■ Work item
Search the entries for the word "source". Copy every line that holds it.

--- START ---

(* ===== verification/CtlSpec.v ===== *)
(** * What pktlabctl prints

    The text of a command's answer, written from the value the runtime
    returned: the document of [ApiSpec] as JSON, or a list of lines. *)

From stdpp Require Import sorting.
From S2P Require Import Prelude PyStr Errors PyJson Types State Clock DpdkModels Supervisor Netns.
From S2P Require Import SupervisorProps SupervisorPayloads Manager App AppInvariant ApiModels Api ApiProps ApiSpec.
From S2P Require Import CtlClient CtlOutput CtlCommands CtlProps CtlServed.
#[local] Open Scope string_scope.
#[local] Open Scope list_scope.

(** ** Lines *)

Definition joined (lines : list string) : string := py_join newline lines.

(** A line for a value that is there, and for a text that is not empty. *)
Definition optional (label : string) (o : option string) : list string :=
  match o with Some s => [label +:+ s] | None => [] end.
Definition non_empty (o : option string) : option string :=
  match o with Some "" | None => None | Some s => Some s end.

Definition flag_line (label : string) (b : bool) : string :=
  label +:+ (if b then "yes" else "no").

Definition program_line (v : VersionPayload) : list string :=
  if str_empty (version_service v) || str_empty (version_version v) then []
  else ["  service: " +:+ version_service v +:+ " " +:+ version_version v
        +:+ (if str_empty (version_dpdk_version v) then ""
             else " (DPDK " +:+ version_dpdk_version v +:+ ")")].

Definition port_line (p : PortInfoModel) : string :=
  "  " +:+ role_name (info_role p) +:+ ": " +:+ info_name p +:+ " (id=" +:+ str_of_Z (info_port_id p)
  +:+ ", state=" +:+ port_state_name (info_state p) +:+ ")".

Definition status_lines (s : DatapathRuntimeStatusSnapshot) : list string :=
  let c := rs_controller_snapshot s in
  let st := snap_datapath_status c in
  let health := status_health st in
  ["controller: " +:+ controller_state_name (snap_controller_state c) +:+ " ("
     +:+ snap_controller_message c +:+ ")";
   "  service: pktlab-ctrld " +:+ snap_controller_version c;
   (if reachable st then "datapath: reachable" else "datapath: unreachable");
   flag_line "  managed: " (managed st);
   "  socket: " +:+ status_socket_path st;
   "  pid: " +:+ match status_pid st with Some pid => str_of_Z pid | None => "n/a" end]
  ++ optional "  state: " (datapath_state_name ∘ health_state <$> health)
  ++ optional "  message: " (non_empty (health_message <$> health))
  ++ match status_version st with Some v => program_line v | None => [] end
  ++ optional "  applied_rule_version: " (str_of_Z ∘ health_applied_rule_version <$> health)
  ++ [flag_line "  ports_ready: " (match health with Some h => health_ports_ready h | None => false end);
      flag_line "  paused: " (match health with Some h => health_paused h | None => false end)]
  ++ optional "  exit_code: " (str_of_Z <$> status_exit_code st)
  ++ optional "  error: " (non_empty (status_last_error st))
  ++ match rs_ports s with [] => [] | ports => "ports:" :: (port_line <$> ports) end.

(** *** Counters *)

(** Rules by number, as a permutation of those counted. *)
Definition by_number (rules : list (string * Z)) : Prop :=
  ∃ numbers, mapM (py_int_text ∘ fst) rules = Some numbers ∧ Sorted Z.le numbers.

Definition hit_lines (hits : list (string * Z)) (lines : list string) : Prop :=
  match hits with
  | [] => lines = ["  rule_hits: none"]
  | _ => ∃ rules, rules ≡ₚ hits ∧ by_number rules ∧
      lines = "  rule_hits:" :: ((λ h, "    " +:+ h.1 +:+ ": " +:+ str_of_Z h.2) <$> rules)
  end.

Definition counter_lines (heading : string) (st : DatapathProcessStatus)
    (s : DpdkModels.DatapathStatsModel) (hits : list string) : list string :=
  [heading +:+ ": " +:+ match status_health st with
                        | Some h => datapath_state_name (health_state h)
                        | None => "unknown"
                        end;
   "  socket: " +:+ status_socket_path st;
   "  rx_packets: " +:+ str_of_Z (st_rx_packets s);
   "  tx_packets: " +:+ str_of_Z (st_tx_packets s);
   "  drop_packets: " +:+ str_of_Z (st_drop_packets s);
   "  drop_parse_errors: " +:+ str_of_Z (st_drop_parse_errors s);
   "  drop_no_match: " +:+ str_of_Z (st_drop_no_match s);
   "  rx_bursts: " +:+ str_of_Z (st_rx_bursts s);
   "  tx_bursts: " +:+ str_of_Z (st_tx_bursts s);
   "  unsent_packets: " +:+ str_of_Z (st_unsent_packets s)] ++ hits.

(** *** Control and topology *)

Definition control_lines (action : string) (r : DatapathControlResult) : list string :=
  let st := cr_datapath_status r in
  let health := status_health st in
  ["datapath " +:+ action +:+ ": " +:+ cr_message r;
   "  state: " +:+ match health with Some h => datapath_state_name (health_state h) | None => "unknown" end;
   "  socket: " +:+ status_socket_path st;
   flag_line "  reachable: " (reachable st);
   flag_line "  ports_ready: " (match health with Some h => health_ports_ready h | None => false end);
   flag_line "  paused: " (match health with Some h => health_paused h | None => false end)]
  ++ optional "  message: " (non_empty (health_message <$> health)).
(* ===== verification/CtlClaims.v ===== *)
(** * Claims about pktlabctl

    The tool in front of the controller's API: it reads what the API sends,
    and what it prints and returns is what the runtime did. *)

From S2P Require Import Prelude PyStr Errors PyJson Types State Issues TopologyValidation Clock.
From S2P Require Import DpdkModels Supervisor SupervisorProps SupervisorPayloads Netns SimWorld.
From S2P Require Import Topology Manager App AppProps SimController AppInvariant AppClaims.
From S2P Require Import ApiModels Api ApiProps ApiClaims CtlClient CtlOutput CtlCommands CtlProps.
From S2P Require Import CtlServed CtlSpec SimHttp.
#[local] Open Scope string_scope.
#[local] Open Scope list_scope.

(** C20 The two sides agree on every document: whatever value the runtime returned,
    the client's model reads the document that shows it, and what it reads is
    the API's model field by field, with enumerations as their text. *)
Theorem schemas_agree `{Schemas} `{!SchemaLaws} v doc :
  document v = Ok doc → client_reads v doc.
Proof. apply documents_read. Qed.

Lemma schemas_agree_witness :
  client_reads (VOperation (mkOperationResult op_apply (Some "linear-basic") (Some "lab.yaml")
      true (Some "dp") true "topology applied" None None))
    [("operation", PyStr "apply"); ("topology_name", PyStr "linear-basic");
     ("config_path", PyStr "lab.yaml"); ("applied", PyBool true);
     ("datapath_namespace", PyStr "dp"); ("datapath_running", PyBool true);
     ("message", PyStr "topology applied")].
Proof. apply schemas_agree. vm_compute. reflexivity. Defined.

(** C9 A command whose URL is served, with neither URL nor path blank, leaves
    the state its operation of the runtime left and tells what came of it, in
    the text of [CtlSpec], which is written from the runtime's value and the
    table of statuses: a returned value is printed on the output, as lines or
    as JSON, with exit code 0; an exception becomes one line on the error
    stream, the HTTP status of its error code with its fields, with exit code
    1. Two things can come between. Without [--json], a rule identifier that
    is no number makes [int] raise [ValueError], and nothing is printed. And
    when the answer does not come within the client's two seconds the command
    may give up: it then prints that the request failed and exits with 1,
    whatever the operation did. *)
Theorem cli_reports_runtime {W} `{ClockLaws W} `{Processes W} `{Ipc W} `{Host W} `{Loader W} `{ExnText}
    `{!IpcLaws W} `{!IpcPayloads W} `{!PidLaws W} `{Schemas} `{!SchemaLaws} config
    `{Http (option AppliedTopology * (controller * W))} at_url `{!Served config at_url}
    args e con x outcome x' r con' x2 :
  datapath_socket_path config ≠ "" → runtime_reachable config x →
  cli_endpoint args = Some e → blank (controller_url args) = false →
  (∀ payload, e = EpApply payload → blank (ar_config_path payload) = false) →
  at_url (rstrip_slash (controller_url args)) →
  endpoint_value config e x = (outcome, x') → cli_main args (con, x) = (r, (con', x2)) →
  (x2 = x' ∧ told e (json_output args) outcome con r con') ∨
  (¬ (now (snd (snd x')) - now (snd (snd x)) < DEFAULT_CTL_TIMEOUT)%Z ∧
   r = Ok 1%Z ∧ stdout con' = stdout con ∧ ∃ text, stderr con' = stderr con +:+
     ("pktlabctl: " +:+ ("controller request failed for " +:+ endpoint_path e +:+ ": " +:+ text) +:+ newline)).
Proof.
  intros Hp Hx He Hb Hpay Hurl Hval Hrun. pose proof (reachable_ok config Hp x Hx) as Hok.
  destruct (cli_served config Hp at_url args e con x outcome x' He Hb Hpay Hurl Hok Hval)
    as [Hrep|[Hlate (text & x3 & Hup)]].
  - left. rewrite Hrep in Hrun. apply (reported_told config Hp e _ _ x _ _ _ _ _); try done.
    intros ->. by apply cli_no_health in He.
  - right. rewrite Hup in Hrun. injection Hrun as <- <- <-. split_and!; [done..|]. by exists text.
Qed.

Definition apply_args : Namespace :=
  mkNamespace "http://127.0.0.1:8080/" false "topology" None None (Some "apply") "lab.yaml".

Definition told_operation : TopologyOperationResult :=
  match fst (endpoint_value app_config (EpApply (mkApplyRequest "lab.yaml")) app_state) with
  | Ok (VOperation t) => t
  | _ => mkOperationResult op_destroy None None false None false "" None None
  end.

Lemma cli_reports_runtime_witness :
  (∀ r con' x2, cli_main apply_args (mkConsole "" "", app_state) = (r, (con', x2)) →
    r = Ok 0%Z ∧ stdout con' = joined (operation_lines told_operation) +:+ newline) ∧
  joined (operation_lines told_operation) =
    joined ["topology apply: topology applied"; "  applied: yes"; "  datapath_running: yes";
            "  topology: linear-basic"; "  config_path: lab.yaml"; "  datapath_namespace: dpdk-host"].
Proof.
  split; [|vm_compute; reflexivity]. intros r con' x2 Hrun.
  destruct (endpoint_value app_config (EpApply (mkApplyRequest "lab.yaml")) app_state) as [outcome x'] eqn:Hv.
  assert (outcome = Ok (VOperation told_operation)) as ->.
  { apply (f_equal fst) in Hv. cbn [fst] in Hv. rewrite <- Hv. vm_compute. reflexivity. }
  assert (now (snd (snd x')) - now (snd (snd app_state)) < DEFAULT_CTL_TIMEOUT)%Z as Htime.
  { apply (f_equal snd) in Hv. cbn [snd] in Hv. rewrite <- Hv. vm_compute. reflexivity. }
  destruct (cli_reports_runtime app_config (λ url, url = sim_url) apply_args
    (EpApply (mkApplyRequest "lab.yaml")) (mkConsole "" "") app_state (Ok (VOperation told_operation)) x' r con' x2)
    as [[_ [(text & Htext & -> & Hout & _)|[_ [Hnone _]]]]|[Hlate _]];
    [discriminate|apply app_state_reachable|reflexivity|reflexivity|by intros ? [= <-]|reflexivity
     |exact Hv|exact Hrun|..].
  - split; [reflexivity|]. cbn in Htext. subst text. exact Hout.
  - destruct Hnone. constructor.
  - by destruct (Hlate Htime).
Defined.

(** ** An apply that outlasts the client *)

(** The started controller on a host whose daemon needs three seconds to come
    up, within the controller's own limit of five. *)
Definition slow_state : option AppliedTopology * (controller * sim) :=
  let '(cur, (c, w)) := app_state in
  (cur, (c, mkSim (sim_now w) (sim_running w) 3000 (sim_spawnable w) (sim_net w) (sim_taps w))).

Lemma slow_state_reachable : runtime_reachable app_config slow_state.
Proof.
  pose proof app_state_reachable as Hr. unfold slow_state.
  destruct app_state as [cur [c w]]. by apply (run_world app_config cur c w).
Qed.

(** The apply succeeds, but the command has given up on it: it exits with 1
    and says that the request failed. *)
Lemma slow_apply_reported_failed :
  (∃ t, fst (apply_topology app_config "lab.yaml" slow_state) = Ok t) ∧
  fst (cli_main apply_args (mkConsole "" "", slow_state)) = Ok 1%Z ∧
  stderr (fst (snd (cli_main apply_args (mkConsole "" "", slow_state)))) =
    "pktlabctl: controller request failed for /topology/apply: timed out" +:+ newline.
Proof.
  split; [|by split; vm_compute].
  assert (is_Some (match fst (apply_topology app_config "lab.yaml" slow_state) with
                   | Ok t => Some t | Err _ => None end)) as [t Ht] by (vm_compute; by eexists).
  exists t. by destruct (fst (apply_topology app_config "lab.yaml" slow_state)); simplify_eq/=.
Qed.
Lemma ordered_controller h calls rest :
  (∀ k, k ∈ h → rank k < 2) → (LController ∈ h ∨ ∀ k, k ∈ h → rank k < 1) → ordered h rest = true →
  ordered h (controller_section calls ++ rest) = true.
Proof.
  intros Hh Hl Hrest. apply ordered_with; [exact Hl| |done]. intros rest' Hr.
  apply ordered_calls; [|done]. intros k [->|Hk]%elem_of_cons; [cbn; lia|by apply Hh].
Qed.

Lemma ordered_manager callbacks rest :
  ordered [] rest = true → ordered [] (manager_section callbacks ++ rest) = true.
Proof.
  apply ordered_with; [right; by intros k ?%not_elem_of_nil|]. intros rest' Hr.
  induction callbacks as [|n ns IH]; [done|]. cbn [fmap list_fmap concat]. rewrite <- app_assoc.
  apply ordered_controller; [..|exact IH]; [|right];
    intros k Hk%list_elem_of_singleton; subst; cbn; lia.
Qed.

(** A section of the controller by a thread that holds nothing. *)
Lemma ordered_section calls rest :
  ordered [] rest = true → ordered [] (controller_section calls ++ rest) = true.
Proof. apply ordered_controller; [|right]; by intros k ?%not_elem_of_nil. Qed.

Lemma ordered_status calls ports : ordered [] (status_locks calls ports) = true.
Proof.
  rewrite <- (app_nil_r (status_locks calls ports)).
  apply ordered_with; [right; by intros k ?%not_elem_of_nil| |done].
  assert (∀ k, k ∈ [LController] → rank k < 2) as Hk.
  { intros k Hk%list_elem_of_singleton. subst. cbn. lia. }
  intros rest Hr. rewrite <- app_assoc. apply ordered_controller; [exact Hk|left; by left|].
  by apply ordered_calls.
Qed.

(** The operations that keep the order. *)
Inductive orderly_request : list action → Prop :=
| orderly_idle : orderly_request []
| orderly_section calls : orderly_request (controller_section calls)
| orderly_status calls ports : orderly_request (status_locks calls ports)
| orderly_apply callbacks calls : orderly_request (apply_locks callbacks calls)
| orderly_destroy callbacks calls : orderly_request (destroy_locks callbacks calls).

Lemma request_ordered p : orderly_request p → ordered [] p = true.
Proof.
  intros [ |calls|calls ports|callbacks calls|callbacks calls]; [done|..].
  - rewrite <- (app_nil_r (controller_section calls)). by apply ordered_section.
  - apply ordered_status.
  - apply ordered_section, ordered_manager. rewrite <- (app_nil_r (controller_section calls)).
    by apply ordered_section.
  - apply ordered_section, ordered_manager, ordered_section.
    rewrite <- (app_nil_r (controller_section calls)). by apply ordered_section.
Qed.

(** ** Progress *)

(** Every thread keeps the order, and no lock is held by two threads. *)
Record locks_ok (ts : list locker) : Prop := {
  lo_ordered i t : ts !! i = Some t → ordered (held t) (todo t) = true;
  lo_exclusive i j t u l : ts !! i = Some t → ts !! j = Some u → i ≠ j → l ∈ held t → l ∉ held u;
}.

Lemma lookup_stepped (ts : list locker) i t j u :
  ts !! i = Some t → ∀ t', <[i := t']> ts !! j = Some u → (j = i ∧ u = t') ∨ (j ≠ i ∧ ts !! j = Some u).
Proof.
  intros Hi t' Hj. destruct (decide (j = i)) as [->|Hne].
  - rewrite list_lookup_insert_eq in Hj by (by eapply lookup_lt_Some). left. by simplify_eq.
  - rewrite list_lookup_insert_ne in Hj by done. by right.
Qed.
(** * Moodify: emotion detection, analytics and recommendation routes

    A shallow embedding of the server routes and clients of the Moodify
    application and the properties its specification states about them.

    Conventions of the embedding.
    - JavaScript numbers are exact rationals ([Q]); floating-point rounding
      is not modelled.  Counts, indices, HTTP status codes are [nat],
      timestamps are [Z] (milliseconds).  Strings are byte strings: lengths
      and substrings count bytes, which is what JavaScript counts on ASCII
      text.
    - A provider payload is typed as the interfaces of the source type it;
      a field the code guards against being absent is an [option].
    - Everything outside the program is an oracle held in a world record:
      environment variables, the clock, [Math.random], and the outcome of
      every [fetch].  A handler is a function of the world, the module-level
      state and the request.
    - A JavaScript object used as a table is an association list of its own
      properties in insertion order; reading [o[k]] goes through [js_get],
      which also sees the properties inherited from [Object.prototype].
    - A recursive asynchronous method takes a fuel argument that bounds the
      number of invocations; [Running] is the outcome of a run that has not
      returned when the fuel is used up. *)

From Stdlib Require Import QArith Qabs Qminmax Qround Lqa Lia ZArith NArith List Permutation String Ascii Bool Arith DecimalString.
Import ListNotations.

Open Scope list_scope.
Open Scope string_scope.

(* ================================================================== *)
(** * JavaScript values and helpers *)
(* ================================================================== *)

Module JS.

(** Own properties of an object, in insertion order. *)
Definition JSObject (A : Type) : Type := list (string * A).

Fixpoint own_get {A} (o : JSObject A) (k : string) : option A :=
  match o with
  | [] => None
  | (k', v) :: rest => if String.eqb k k' then Some v else own_get rest k
  end.

(** The properties every object literal inherits from [Object.prototype]. *)
Definition object_prototype_names : list string :=
  [ "constructor"; "__defineGetter__"; "__defineSetter__"; "hasOwnProperty";
    "__lookupGetter__"; "__lookupSetter__"; "isPrototypeOf";
    "propertyIsEnumerable"; "toString"; "valueOf"; "__proto__";
    "toLocaleString" ].

Definition is_inherited (k : string) : bool :=
  existsb (String.eqb k) object_prototype_names.

(** The result of the property read [o[k]]. *)
Inductive JSProp (A : Type) : Type :=
| Own (a : A)
| Inherited (name : string)
| Undefined.
Arguments Own {A} a.
Arguments Inherited {A} name.
Arguments Undefined {A}.

Definition js_get {A} (o : JSObject A) (k : string) : JSProp A :=
  match own_get o k with
  | Some v => Own v
  | None => if is_inherited k then Inherited k else Undefined
  end.

(** [a || b] where an own value is an array or an object (always truthy) and
    an inherited one is a function or the prototype object (truthy too). *)
Definition js_or {A} (a b : JSProp A) : JSProp A :=
  match a with
  | Undefined => b
  | _ => a
  end.

(** [o[k] = v] for a number [v]: an existing own property keeps its place, a
    new one goes last.  The key [__proto__] is the prototype setter, which
    ignores a number. *)
Fixpoint own_set {A} (o : JSObject A) (k : string) (v : A) : JSObject A :=
  match o with
  | [] => [(k, v)]
  | (k', v') :: rest =>
      if String.eqb k k' then (k', v) :: rest else (k', v') :: own_set rest k v
  end.

Definition js_set {A} (o : JSObject A) (k : string) (v : A) : JSObject A :=
  if String.eqb k "__proto__" then o else own_set o k v.

(** The property key an inherited value turns into when it is used as one:
    the source text of the native function, or the text of the prototype
    object. *)
Definition inherited_as_key (name : string) : string :=
  if String.eqb name "__proto__" then "[object Object]"
  else if String.eqb name "constructor" then "function Object() { [native code] }"
  else "function " ++ name ++ "() { [native code] }".

(** A numeric property that is known to be there. *)
Definition num_get (o : JSObject Q) (k : string) : Q :=
  match own_get o k with
  | Some v => v
  | None => 0%Q
  end.

(** [a > b] on numbers. *)
Definition Qgtb (a b : Q) : bool := negb (Qle_bool a b).

Definition keys {A} (o : JSObject A) : list string := map fst o.
Definition values {A} (o : JSObject A) : list A := map snd o.

(** An object as the assignments of this file build it: every key once, and
    no own property [__proto__]. *)
Definition obj_wf {A} (o : JSObject A) : Prop :=
  NoDup (keys o) /\ ~ In "__proto__" (keys o).

(** Truthiness of a string and of a possibly undefined string. *)
Definition truthy (s : string) : bool := negb (String.eqb s "").

Definition truthy_opt (s : option string) : bool :=
  match s with
  | Some s => truthy s
  | None => false
  end.

(** [a || b] on possibly undefined strings. *)
Definition or_str (a b : option string) : option string :=
  if truthy_opt a then a else b.

(** [s.includes(t)]. *)
Definition includes (s t : string) : bool :=
  match String.index 0 t s with
  | Some _ => true
  | None => false
  end.

(** [s.split(",")]. *)
Fixpoint split_comma_aux (s acc : string) : list string :=
  match s with
  | EmptyString => [acc]
  | String c rest =>
      if Ascii.eqb c ","%char then acc :: split_comma_aux rest ""
      else split_comma_aux rest (acc ++ String c "")
  end.

Definition split_comma (s : string) : list string := split_comma_aux s "".

(** [s.split(", ")]. *)
Fixpoint split_comma_space_aux (s acc : string) : list string :=
  match s with
  | EmptyString => [acc]
  | String c rest =>
      match rest with
      | String c2 rest2 =>
          if Ascii.eqb c ","%char && Ascii.eqb c2 " "%char
          then acc :: split_comma_space_aux rest2 ""
          else split_comma_space_aux rest (acc ++ String c "")
      | EmptyString => [acc ++ String c ""]
      end
  end.

Definition split_comma_space (s : string) : list string :=
  split_comma_space_aux s "".

(** Decimal text of a natural number, and [padStart(2, "0")]. *)
Definition show_N (n : N) : string :=
  NilEmpty.string_of_uint (N.to_uint n).
(** * build_mj_inputs: extraction of Modified-Jones inputs from EDINET filings

    A shallow embedding of [scripts/build_mj_inputs.py] and the properties of
    its value normalizer, fact resolver, receivables synthesis, filing
    selection and per-company driver.

    Conventions of the embedding.
    - A Python [str] is a [string] holding its UTF-8 bytes.  Equality,
      concatenation, substring search and lexicographic comparison of UTF-8
      byte strings coincide with the same operations on code points; slicing
      by one code point is written as dropping the bytes of that code point.
    - A Python [float] is a binary64 primitive float.
    - [Optional[T]] is [option T]; [None] is [None].
    - The builtin [float(s)] is a parameter [py_float] of the development:
      [None] stands for [ValueError]. *)

From Stdlib Require Import String Ascii List ZArith Floats Lia Bool.
From Stdlib Require Import Permutation Sorted OrdersEx.
From stdpp Require Import gmap.
Import ListNotations.
Open Scope string_scope.

(** ** Python string operations *)

Module PyStr.

(** One-byte members of [str.isspace]: U+0009..U+000D, U+001C..U+0020. *)
Definition ascii_space (c : ascii) : bool :=
  let n := nat_of_ascii c in
  ((9 <=? n) && (n <=? 13) || (28 <=? n) && (n <=? 32))%nat.

(** Two-byte members: U+0085 and U+00A0, lead byte C2. *)
Definition space2 (c2 : ascii) : bool :=
  let n := nat_of_ascii c2 in ((n =? 133) || (n =? 160))%nat.

(** Three-byte members: U+1680 (E1 9A 80), U+2000..U+200A, U+2028, U+2029,
    U+202F (E2 80 xx), U+205F (E2 81 9F), U+3000 (E3 80 80). *)
Definition space3 (c1 c2 c3 : ascii) : bool :=
  let n1 := nat_of_ascii c1 in
  let n2 := nat_of_ascii c2 in
  let n3 := nat_of_ascii c3 in
  ((n1 =? 225) && (n2 =? 154) && (n3 =? 128)
   || (n1 =? 226) && (n2 =? 128)
      && ((128 <=? n3) && (n3 <=? 138) || (n3 =? 168) || (n3 =? 169) || (n3 =? 175))
   || (n1 =? 226) && (n2 =? 129) && (n3 =? 159)
   || (n1 =? 227) && (n2 =? 128) && (n3 =? 128))%nat.

Definition lead2 (c : ascii) : bool := (nat_of_ascii c =? 194)%nat.
Definition lead3 (c : ascii) : bool :=
  let n := nat_of_ascii c in ((225 <=? n) && (n <=? 227))%nat.

(** [s.lstrip()] *)
Fixpoint lstrip (s : string) : string :=
  match s with
  | EmptyString => s
  | String c1 r1 =>
    if ascii_space c1 then lstrip r1
    else if lead2 c1 then
      match r1 with
      | String c2 r2 => if space2 c2 then lstrip r2 else s
      | EmptyString => s
      end
    else if lead3 c1 then
      match r1 with
      | String c2 (String c3 r3) => if space3 c1 c2 c3 then lstrip r3 else s
      | _ => s
      end
    else s
  end.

--- END ---

■ Completed task
    - A provider payload is typed as the interfaces of the source type it;
    the source text of the native function, or the text of the prototype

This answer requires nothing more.